The concomitant administration of the new non-steroidal anti-inflammatory drug (NSAID) meloxicam affected neither the pharmacodynamics nor the pharmacokinetics of a titrated warfarin dose. A combination of both drugs should nevertheless be avoided and, if necessary, INR monitoring is considered mandatory.

摘要

目的

在健康男性志愿者中研究多次口服15毫克美洛昔康对华法林药效学和药代动力学的影响。
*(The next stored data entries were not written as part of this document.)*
(* ===== verification/_CoqProject ===== *)
-Q . S2P
Prelude.v
Math.v
MathBits.v
ByteOrder.v
Memory.v
ByteBuf.v
ByteBufSpec.v
ByteBufCache.v
ByteCursorSpec.v
ByteCursorText.v
ByteCursorOrder.v
Encoding.v
EncodingSpec.v
Base64Spec.v
Base64Decode.v
ArrayList.v
ArrayItems.v
ArrayListSpec.v
ArrayListSwap.v
PriorityQueue.v
PriorityQueueSpec.v
PriorityQueueOps.v
PriorityQueueClaims.v
LinkedList.v
LinkedListSpec.v
LinkedListOps.v
LinkedListMove.v
LinkedLists.v
RingBuffer.v
RingBufferSpec.v
RingBufferThreads.v
HashTable.v
HashTableRing.v
HashTableInv.v
HashTableOps.v
HashTableSpec.v
HashTableHistory.v
HashTableIter.v
LinkedHashTable.v
LinkedHashTableSpec.v
CacheSpec.v
TaskScheduler.v
TaskSchedulerSpec.v
TaskSchedulerCalls.v
TaskSchedulerRun.v
TaskSchedulerClaims.v
Calendar.v
DateTime.v
DateTimeParse.v
DateTimeRfc.v
DateTimeSpec.v
DateTimePrint.v
AwsString.v
AwsStringSpec.v
Lookup3.v
Lookup3Spec.v
KeyHashes.v
Sba.v
SbaSpec.v
SbaOps.v
SbaState.v
SbaCalls.v
SbaClaims.v
Xml.v
XmlSpec.v
XmlTree.v
XmlRun.v
XmlClaims.v
Bus.v
BusSync.v
BusAsync.v
BusClaims.v
Promise.v
PromiseClaims.v
CommandLine.v
LogChannel.v
Registries.v
Memtrace.v
MemtraceReport.v
ThreadScheduler.v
华法林采用个体化剂量给药,以使根据国际标准化比值(INR)计算的凝血酶原时间稳定降低。然后测定INR和药物浓度-时间曲线。在相互作用阶段,添加美洛昔康7天,然后重复进行INR测量和华法林药物曲线以作比较。总体而言,华法林治疗持续30天。

结果

在本研究中,健康志愿者对华法林和美洛昔康耐受性良好。13名INR值稳定的健康志愿者进入相互作用阶段。以平均INR值表示的凝血酶原时间,在联合使用美洛昔康治疗时无显著改变,单独使用华法林时为1.20,联合使用美洛昔康时为1.27。两种治疗的R-和S-华法林药代动力学相似。更具活性的S-对映体的几何平均(%gCV)稳态血药浓度-时间曲线下面积(AUCss)值,单独使用华法林时为5.07毫克·小时·升⁻¹(27.5%),在相互作用阶段为5.64毫克·小时·升⁻¹(28.1%)。R-华法林的相应AUCss值分别为7.31毫克·小时·升⁻¹(43.8%)和7.58毫克·小时·升⁻¹(39.1%)。

结论

新的非甾体抗炎药(NSAID)美洛昔康与滴定剂量的华法林联合使用,既不影响药效学,也不影响药代动力学。然而,两种药物仍应避免联合使用,如有必要,INR监测被认为是必需的。